EXTRACTED INFORMATION.
(* Shallow embedding of the LNXDrive Nautilus extension: its D-Bus client
   (src/nautilus-extension/src/lnxdrive-dbus-client.c), the info, menu and
   column providers (lnxdrive-info-provider.c, lnxdrive-menu-provider.c,
   lnxdrive-column-provider.c) and the module entry point
   (lnxdrive-extension.c).

   The GObject instance [LnxdriveDbusClient] becomes the record [client];
   every callback of the C file becomes a function from the client state (and
   the data GLib hands to the callback) to the new client state and the list
   of effects it performs.  D-Bus calls issued by the client are represented
   by the [call] structure: either the function finishes locally ([Done]) or
   it hands a method call to GDBus ([Remote]) together with the continuation
   that runs on the reply.  C strings are Rocq strings (D-Bus strings never
   contain NUL); a NULL [char *] is [None]. *)

From stdpp Require Import base gmap strings list.
From Stdlib Require Import Ascii String.

Open Scope string_scope.

(* ------------------------------------------------------------------------- *)
(** * GLib / GDBus data                                                       *)
(* ------------------------------------------------------------------------- *)

(** A [GError] as the client can receive it.  [IoError] carries a
    [G_IO_ERROR] code, [DBusRemoteError] an error returned by the peer with
    its D-Bus error name (what [g_dbus_error_get_remote_error] returns). *)
Inductive io_error_code :=
  | G_IO_ERROR_FAILED
  | G_IO_ERROR_NOT_CONNECTED
  | G_IO_ERROR_TIMED_OUT.

Inductive gerror :=
  | IoError (code : io_error_code) (message : string)
  | DBusRemoteError (name : string) (message : string).

Definition gerror_message (e : gerror) : string :=
  match e with
  | IoError _ m => m
  | DBusRemoteError _ m => m
  end.

(** [g_dbus_error_get_remote_error]: the D-Bus error name, or NULL. *)
Definition g_dbus_error_get_remote_error (e : gerror) : option string :=
  match e with
  | DBusRemoteError n _ => Some n
  | IoError _ _ => None
  end.

(** Result of a finished asynchronous or synchronous GDBus operation. *)
Inductive dbus_result (R : Type) :=
  | DOk (r : R)
  | DErr (e : gerror).
Arguments DOk {R} r.
Arguments DErr {R} e.

(** A [GDBusProxy] for [org.enigmora.LNXDrive] on the session bus, created
    with [G_DBUS_PROXY_FLAGS_DO_NOT_AUTO_START]; only its current name owner
    matters to the client. *)
Record dbus_proxy := mk_proxy { proxy_name_owner : option string }.

(* ------------------------------------------------------------------------- *)
(** * The client instance (struct _LnxdriveDbusClient)                        *)
(* ------------------------------------------------------------------------- *)

Record client := mk_client {
  files_proxy    : option dbus_proxy;
  status_cache   : gmap string string;   (* char *path -> char *status *)
  sync_root      : option string;        (* char *, NULL = None *)
  daemon_running : bool;
  invalidate_cb_set : bool;              (* invalidate_cb != NULL *)
}.

(** Effects a handler performs besides updating the instance. *)
Inductive effect :=
  | InvalidateDisplay
      (* self->invalidate_cb (self->invalidate_data) *)
  | FetchSyncRoot
      (* fetch_sync_root_async (self) *)
  | EmitFileStatusChanged (path status : string)
                          (cache_seen_by_handlers : gmap string string).
      (* g_signal_emit (..., "file-status-changed", path, status); the
         handlers run synchronously and see the cache at that moment *)

Definition invalidate_effects (c : client) : list effect :=
  if invalidate_cb_set c then [InvalidateDisplay] else [].

(** [lnxdrive_dbus_client_init]. *)
Definition client_init : client :=
  {| files_proxy := None;
     status_cache := ∅;
     sync_root := None;
     daemon_running := false;
     invalidate_cb_set := false |}.

Definition set_cache (c : client) (m : gmap string string) : client :=
  {| files_proxy := files_proxy c; status_cache := m; sync_root := sync_root c;
     daemon_running := daemon_running c; invalidate_cb_set := invalidate_cb_set c |}.

Definition set_running (c : client) (b : bool) : client :=
  {| files_proxy := files_proxy c; status_cache := status_cache c;
     sync_root := sync_root c; daemon_running := b;
     invalidate_cb_set := invalidate_cb_set c |}.

Definition set_sync_root (c : client) (s : option string) : client :=
  {| files_proxy := files_proxy c; status_cache := status_cache c;
     sync_root := s; daemon_running := daemon_running c;
     invalidate_cb_set := invalidate_cb_set c |}.

Definition set_proxy (c : client) (p : option dbus_proxy) : client :=
  {| files_proxy := p; status_cache := status_cache c;
     sync_root := sync_root c; daemon_running := daemon_running c;
     invalidate_cb_set := invalidate_cb_set c |}.

(* ------------------------------------------------------------------------- *)
(** * Status cache                                                            *)
(* ------------------------------------------------------------------------- *)

(** [invalidate_all_cache_entries]: every value replaced by "unknown" through
    [g_hash_table_iter_replace]; keys are kept. *)
Definition invalidate_all_cache_entries (c : client) : client :=
  set_cache c ((fun _ : string => "unknown") <$> status_cache c).

(** [lnxdrive_dbus_client_get_file_status]; [path = None] is a NULL path,
    rejected by [g_return_val_if_fail] with "unknown". *)
Definition lnxdrive_dbus_client_get_file_status (c : client) (path : option string)
  : string :=
  match path with
  | None => "unknown"
  | Some p =>
      if negb (daemon_running c) then "unknown"
      else match status_cache c !! p with
           | Some cached => cached
           | None => "unknown"
           end
  end.

(** [on_name_owner_changed]: GDBus has already updated the proxy's name owner
    to [owner] when it notifies "g-name-owner". *)
Definition on_name_owner_changed (c : client) (owner : option string)
  : client * list effect :=
  let c := set_proxy c (option_map (fun _ => mk_proxy owner) (files_proxy c)) in
  match owner with
  | None =>
      let c' := invalidate_all_cache_entries (set_running c false) in
      (c', invalidate_effects c')
  | Some _ =>
      let c' := set_running c true in
      (c', FetchSyncRoot :: invalidate_effects c')
  end.

(** [on_file_status_changed]: the (path, status) arguments of the
    FileStatusChanged D-Bus signal. *)
Definition on_file_status_changed (c : client) (path status : string)
  : client * list effect :=
  let c' := set_cache c (<[path := status]> (status_cache c)) in
  (c', EmitFileStatusChanged path status (status_cache c') :: invalidate_effects c').

(* ------------------------------------------------------------------------- *)
(** * Calls handed to GDBus                                                   *)
(* ------------------------------------------------------------------------- *)

(** A client operation either completes locally ([Done]) or passes a method
    call on [org.enigmora.LNXDrive.Files] to GDBus ([Remote]), with the
    arguments, the timeout in milliseconds and the code run on the reply. *)
Inductive call (R A : Type) :=
  | Done (a : A)
  | Remote (method : string) (args : list string) (timeout_ms : N)
           (k : dbus_result R -> A).
Arguments Done {R A} a.
Arguments Remote {R A} method args timeout_ms k.

Definition issues_remote_call {R A} (x : call R A) : bool :=
  match x with Done _ => false | Remote _ _ _ _ => true end.

(** What [g_dbus_proxy_call] (GLib, gdbusproxy.c) does before sending: a
    proxy for a well-known name that has no owner and was built with
    [G_DBUS_PROXY_FLAGS_DO_NOT_AUTO_START] has no destination, and the call
    fails locally with [G_IO_ERROR_FAILED]; otherwise the message is sent
    ([None]). *)
Definition g_dbus_proxy_call_local_failure (p : dbus_proxy) : option gerror :=
  match proxy_name_owner p with
  | Some _ => None
  | None =>
      Some (IoError G_IO_ERROR_FAILED
        ("Cannot invoke method; proxy is for the well-known name " +:+
         "org.enigmora.LNXDrive without an owner, and proxy was constructed " +:+
         "with the G_DBUS_PROXY_FLAGS_DO_NOT_AUTO_START flag"))
  end.

(* ------------------------------------------------------------------------- *)
(** * Batch status query (synchronous)                                        *)
(* ------------------------------------------------------------------------- *)

(** The loop over the "a{ss}" reply: each entry is put with
    [g_hash_table_replace] into the result table and into the cache. *)
Fixpoint batch_apply (entries : list (string * string))
    (result : gmap string string) (c : client) : gmap string string * client :=
  match entries with
  | [] => (result, c)
  | (key, value) :: rest =>
      batch_apply rest (<[key := value]> result)
                  (set_cache c (<[key := value]> (status_cache c)))
  end.

Definition proxy_is_null (c : client) : bool :=
  match files_proxy c with None => true | Some _ => false end.

(** [lnxdrive_dbus_client_get_batch_file_status]; [n_paths] is
    [length paths].  The call is synchronous, so the reply is applied to the
    same instance. *)
Definition lnxdrive_dbus_client_get_batch_file_status (c : client)
    (paths : list string)
  : call (list (string * string)) (gmap string string * client) :=
  if negb (daemon_running c) || proxy_is_null c || (List.length paths =? 0)%nat
  then Done (∅, c)
  else Remote "GetBatchFileStatus" paths 5000%N
         (fun r => match r with
                   | DErr _ => (∅, c)
                   | DOk dict => batch_apply dict ∅ c
                   end).

(* ------------------------------------------------------------------------- *)
(** * Asynchronous actions                                                    *)
(* ------------------------------------------------------------------------- *)

(** What the [GTask] delivers to the caller's callback. *)
Inductive task_result :=
  | TaskOk
  | TaskError (e : gerror).

(** [on_action_call_ready]. *)
Definition on_action_call_ready (r : dbus_result unit) : task_result :=
  match r with
  | DErr e => TaskError e
  | DOk _ => TaskOk
  end.

Definition not_available_error : gerror :=
  IoError G_IO_ERROR_NOT_CONNECTED "LNXDrive daemon is not available".

(** [lnxdrive_dbus_client_pin_file]. *)
Definition lnxdrive_dbus_client_pin_file (c : client) (path : string)
  : call unit task_result :=
  match files_proxy c with
  | None => Done (TaskError not_available_error)
  | Some _ => Remote "PinFile" [path] 30000%N on_action_call_ready
  end.

(** [lnxdrive_dbus_client_unpin_file]. *)
Definition lnxdrive_dbus_client_unpin_file (c : client) (path : string)
  : call unit task_result :=
  match files_proxy c with
  | None => Done (TaskError not_available_error)
  | Some _ => Remote "UnpinFile" [path] 30000%N on_action_call_ready
  end.

(** [lnxdrive_dbus_client_sync_path]. *)
Definition lnxdrive_dbus_client_sync_path (c : client) (path : string)
  : call unit task_result :=
  match files_proxy c with
  | None => Done (TaskError not_available_error)
  | Some _ => Remote "SyncPath" [path] 30000%N on_action_call_ready
  end.

(** The outcome the caller's callback receives for an action whose reply (if
    the message reaches the bus) is [reply]: a [Remote] call goes through
    [g_dbus_proxy_call] on the files proxy. *)
Definition action_outcome (c : client) (x : call unit task_result)
    (reply : dbus_result unit) : task_result :=
  match x with
  | Done t => t
  | Remote _ _ _ k =>
      match files_proxy c with
      | Some p =>
          match g_dbus_proxy_call_local_failure p with
          | Some e => k (DErr e)
          | None => k reply
          end
      | None => k reply
      end
  end.

(* ------------------------------------------------------------------------- *)
(** * C string helpers                                                        *)
(* ------------------------------------------------------------------------- *)

(** [k] is a prefix of [s] (the comparison [strstr] makes at each offset). *)
Fixpoint str_prefix (k s : string) : bool :=
  match k, s with
  | EmptyString, _ => true
  | String a k', String b s' => Ascii.eqb a b && str_prefix k' s'
  | String _ _, EmptyString => false
  end.

(** [strstr (hay, key)]: the suffix of [hay] at the first occurrence of
    [key], or NULL. *)
Fixpoint strstr (hay key : string) : option string :=
  if str_prefix key hay then Some hay
  else match hay with
       | EmptyString => None
       | String _ h => strstr h key
       end.

(** [pos += n]. *)
Fixpoint str_drop (n : nat) (s : string) : string :=
  match n, s with
  | O, _ => s
  | S n', String _ s' => str_drop n' s'
  | S _, EmptyString => EmptyString
  end.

EXERCISE BRIEF. When the line with "IoError _ _ => None" is reached in the data above, start copying there, and copy each line exactly until the line with "(** A [GDBusProxy]" has been copied; copy nothing else.

RESPONSE.
  | IoError _ _ => None
  end.

(** Result of a finished asynchronous or synchronous GDBus operation. *)
Inductive dbus_result (R : Type) :=
  | DOk (r : R)
  | DErr (e : gerror).
Arguments DOk {R} r.
Arguments DErr {R} e.

(** A [GDBusProxy] for [org.enigmora.LNXDrive] on the session bus, created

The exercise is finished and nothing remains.